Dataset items
--------------------------------
(* ===== verification/Membership.v ===== *)
(** * The membership of a league, across the services that write it

    Members come in through [LeagueService] and through the payment endpoint of
    [FinancialService], which counts nobody; a settlement writes the prize pool.
    The steps below are those of both services, and the property says what of
    the league's books survives all of them. *)

From Stdlib Require Import QArith.
From S2P Require Import Prelude Prize ScoringConfig Tournament LeagueDb HeadToHead League Settlement TxCoordinator Financial.

#[local] Open Scope Z_scope.

(** ** Runs *)

Definition with_league (db : FinancialDb) (league : LeagueDb) : FinancialDb :=
  {| fd_league := league; fd_addresses := fd_addresses db; fd_squadPoints := fd_squadPoints db;
     fd_transactions := fd_transactions db; fd_coordinated := fd_coordinated db; fd_admins := fd_admins db |}.

(** The league of a call that added a row. *)
Definition added (leagueId : string) (db db' : FinancialDb) : list string :=
  if (length (db_members (fd_league db)) <? length (db_members (fd_league db')))%nat then [leagueId] else [].

(** Handlers that run without overlapping another, and what has been written
    elsewhere so far. *)
Inductive membership_step (dc : bool) (validAddress validKey : string → bool) (hash : string → string) :
    FinancialDb * Elsewhere → FinancialDb * Elsewhere → Prop :=
| ms_league db e league' :
    league_step hash (fd_league db) league' →
    membership_step dc validAddress validKey hash (db, e) (with_league db league', e)
| ms_payment db e c db' :
    run_call dc validAddress validKey c db = db' →
    membership_step dc validAddress validKey hash (db, e)
      (db', {| el_paid := el_paid e ++ added (caller c).1 db db'; el_settled := el_settled e |})
| ms_settlement db e leagueId admin plan txHash ledgerSeq now db' r :
    commitSettlement leagueId admin plan txHash ledgerSeq now db = (db', r) →
    membership_step dc validAddress validKey hash (db, e)
      (db', {| el_paid := el_paid e; el_settled := leagueId :: el_settled e |})
| ms_other db e db' :
    fd_league db' = fd_league db → membership_step dc validAddress validKey hash (db, e) (db', e).

(** The books of a league: its counter and the members the payment endpoint
    added are its member rows; the counter is between 1 and the maximum, of at
    most 100 000; the minimum is at least 2; and the prize pool is the one
    [calculatePrizeDistribution] gives for the counter, until a settlement. *)
Record books_right (e : Elsewhere) (db : LeagueDb) (leagueId : string) (l : LeagueRow) : Prop := {
  br_rows : countb (λ m, bool_decide (mb_leagueId m = leagueId)) (db_members db)
    = lg_currentMembers l + countb (λ x, bool_decide (x = leagueId)) (el_paid e);
  br_counter : 1 ≤ lg_currentMembers l ≤ lg_maxMembers l;
  br_limits : 2 ≤ lg_minMembers l ≤ lg_maxMembers l ∧ lg_maxMembers l ≤ 100000;
  br_pool : leagueId ∉ el_settled e → ∃ report,
    calculatePrizeDistribution (int (lg_currentMembers l)) (Fin (lg_entryFee l # 100)) default_options = Ok report ∧
    math_round (prizePool report * 100) = lg_prizePool l
}.

(** ** Lemmas *)

(** What a payment call does to the league tables. *)
Inductive call_effect (leagueId : string) (d : LeagueDb) : LeagueDb → Prop :=
| ce_same d' : same_keys d d' → length (db_members d') = length (db_members d) → call_effect leagueId d d'
| ce_new m ms : mb_leagueId m = leagueId → is_Some (map_get leagueId (db_leagues d)) →
    insert_member m (db_members d) = Ok ms → call_effect leagueId d (LeagueDb.with_members d ms).

Lemma ce_refl leagueId d : call_effect leagueId d d.
Proof. by apply ce_same. Qed.

(** One row updated, its keys kept. *)
Lemma ce_update leagueId f id (db : FinancialDb) :
  (∀ m, mkey (f m) = mkey m) →
  call_effect leagueId (fd_league db)
    (fd_league (set_members db ((λ m, if bool_decide (mb_id m = id) then f m else m) <$> db_members (fd_league db)))).
Proof.
  intros Hf. apply ce_same; cbn; [|by rewrite length_fmap]. constructor; [|done|done].
  apply fmap_keys. intros m. by destruct (bool_decide _).
Qed.

Lemma create_call dc u l s n now db :
  call_effect l (fd_league db) (fd_league (createPaymentRequirement dc u l s n now db).1).
Proof.
  unfold createPaymentRequirement, mbind', mread, found, guard_throw, mok, mthrow.
  destruct (find_league l db) as [league|] eqn:El; [|apply ce_refl].
  destruct (negb _); [apply ce_refl|]. destruct (negb _); [apply ce_refl|].
  destruct (_ && _); [apply ce_refl|]. destruct (find_member l u db) as [m0|].
  - destruct (is_free _ _); [destruct (negb _); [|apply ce_refl]|destruct (can_initiate _); [|apply ce_refl]];
      destruct (update_one_member _ _ db) as [db1 r1] eqn:Eu;
      (apply update_one_cases in Eu as [[-> ->]|[-> ->]]; [apply ce_refl|by apply ce_update]).
  - unfold create_member, mwrite. destruct (insert_member _ _) as [ms|] eqn:Ei; [|apply ce_refl].
    cbn. eapply ce_new; [|by exists league|exact Ei]. done.
Qed.

Lemma submit_call valid t u l h a now db :
  call_effect l (fd_league db) (fd_league (submitPayment valid t u l h a now db).1).
Proof.
  unfold submitPayment, mbind', mread, found, guard_throw, mok, mthrow.
  destruct (negb _); [apply ce_refl|]. destruct (negb _); [apply ce_refl|].
  destruct (find_member l u db) as [m0|]; [|apply ce_refl].
  destruct (find_league l db) as [league|]; [|apply ce_refl].
  destruct (bool_decide _); [apply ce_refl|]. destruct (taken_by_other _ _); [apply ce_refl|].
  destruct (update_one_member _ _ db) as [db1 r1] eqn:Eu.
  apply update_one_cases in Eu as [[-> ->]|[-> ->]]; [apply ce_refl|].
  unfold mwrite. destruct (find_tx _ _) as [[i tx]|].
  - unfold update_tx, mwrite. destruct (trackTransaction _ _ _ _) as [db2 r2] eqn:E2.
    destruct (track_tables _ _ _ _ _ _ E2) as (-> & T1 & _). cbn [fst]. rewrite T1. by apply ce_update.
  - unfold create_transaction. cbn. by apply ce_update.
Qed.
--------------------------------
* [DESCRIPTION OF THE TASK] Filter the entries and copy each line with "endpoint".

* [EXERCISE RESULT]
    Members come in through [LeagueService] and through the payment endpoint of
(** The books of a league: its counter and the members the payment endpoint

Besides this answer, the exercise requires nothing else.